WHO Recommends that you stay at home if you begin to feel unwell, even with mild symptoms such as headache and slight runny nose, until you recover. Avoiding contact with others and visits to medical facilities will allow these facilities to operate more effectively and help protect you and others from possible COVID-19 and other viruses.
If you develop fever, cough and difficulty breathing, seek medical advice promptly as this may be due to a respiratory infection or other serious condition. Call in advance and tell your provider of any recent travel or contact with travelers. Calling in advance will allow your health care provider to quickly direct you to the right health facility. This will also help to prevent possible spread of COVID-19 and other viruses.
What is being cancelled?
For COVID-19, it is common for people to have the virus for up to a week before showing symptoms. For others, they may have the coronavirus and never show symptoms. Both of these people are contagious and can spread the virus without knowing. This is why countries like Italy and South Korea went from a couple hundreds of cases to thousands within a couple weeks.
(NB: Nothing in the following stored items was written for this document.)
(* ===== verification/Mining.v ===== *)
(** * Mining: block templates

    btcd/mining/mining.go and policy.go.  The generator collects the
    transactions of a source in a priority queue (a heap, see GoHeap) as soon
    as all that they depend on is in the block, and takes them out until the
    queue is empty.  Prioritized items are shared between the queue and the
    map of dependers: they are in a store, and a pointer is an address in it.
    The source and the clock are an interface; the chain is that of
    ChainState, and it does not change while a template is made. *)

From Stdlib Require Import ZArith Lia Floats.SpecFloat.
From stdpp Require Import base numbers list strings gmap.
From S2P Require Import Prelude GoFloat GoHeap ScriptNum WireBase WireTx ScriptStack ScriptToken Sighash WireMsg Taproot ScriptEngine ScriptExec ScriptStandard ChainCompress ChainUtxo ChainStore ChainError ChainNode ChainParams ChainWork ChainThreshold ChainCache Merkle ChainRules ChainConnect ChainState Mempool.

Open Scope Z_scope.

(** ** Policy and source *)

Record MiningPolicy := mkMiningPolicy {
  BlockMinWeight : Z; BlockMaxWeight : Z; BlockMinSize : Z; BlockMaxSize : Z;   (* uint32 *)
  BlockPrioritySize : Z;                          (* uint32 *)
  TxMinFreeFee : Z }.

(** What the generator is told about a transaction. *)
Record MiningDesc := mkMiningDesc { md_Tx : MsgTx; md_Added : Z; md_Height : Z; md_Fee : Z; md_FeePerKB : Z }.

(** The source of transactions and the clock of the network, at the [n]-th
    question. *)
Class TxSource := {
  MiningDescs : list MiningDesc;
  HaveTransaction : nat → Hash → bool;
  AdjustedTime : nat → Z;                         (* seconds *)
  deps_order : nat → list Hash → list Hash }.     (* the order of a map iteration *)

Definition blockHeaderOverhead : Z := MaxBlockHeaderPayload + MaxVarIntPayload.
Definition CoinbaseFlags : list byte := ascii_bytes "/P2SH/btcd/".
Due to this, other countries are acting fast to prevent the spread through “social distancing,” and requesting that people maintain distance from others, and stay home if possible. The less contact we have with each other, the harder it is for the coronavirus to spread.
Many countries have closed down public schools and daycares until April, and post secondary institutions have moved their classes online. Big social events, such as Broadway shows, concerts, and the NBA have been cancelled. In general, any event with over 250 attendees are being pushed to cancel or postpone.
Big companies, such as Apple and Nike, have closed their stores until April, and other corporations are having their employees work from home. Smaller stores that can’t afford to close down are cutting back their hours, and restaurants are switching to take out or delivery only.
Essential businesses such as pharmacies and grocery stores will generally stay open during this time.
For those in our city, Toronto, you can check our Global News for a current list of what is closed or cancelled during this time.
How can I prepare?
Everyone is recommended to stay at home if they can to help prevent further spread of this virus. To prepare for temporary quarantine, it is suggested to stock up on the essentials, especially canned and frozen goods that will last longer. However, you should not resort to panic buying and hoarding. If everyone works together, we can get rid of the virus faster.
Although this may seem like a scary time, do be assured that it isn’t as bad as social media is making it out to seem. If you are not in the ‘at-risk’ group, you have high chances of recovering if you did catch it. Countries are going into lock down and urging everyone to stay at home so the virus can be contained and stop spreading.
The best thing you can do at this time is keep updated with the news, practice proper hygiene, avoid social events, and keep your distance from other people. As places close and people stay home, the faster we can get rid of the virus.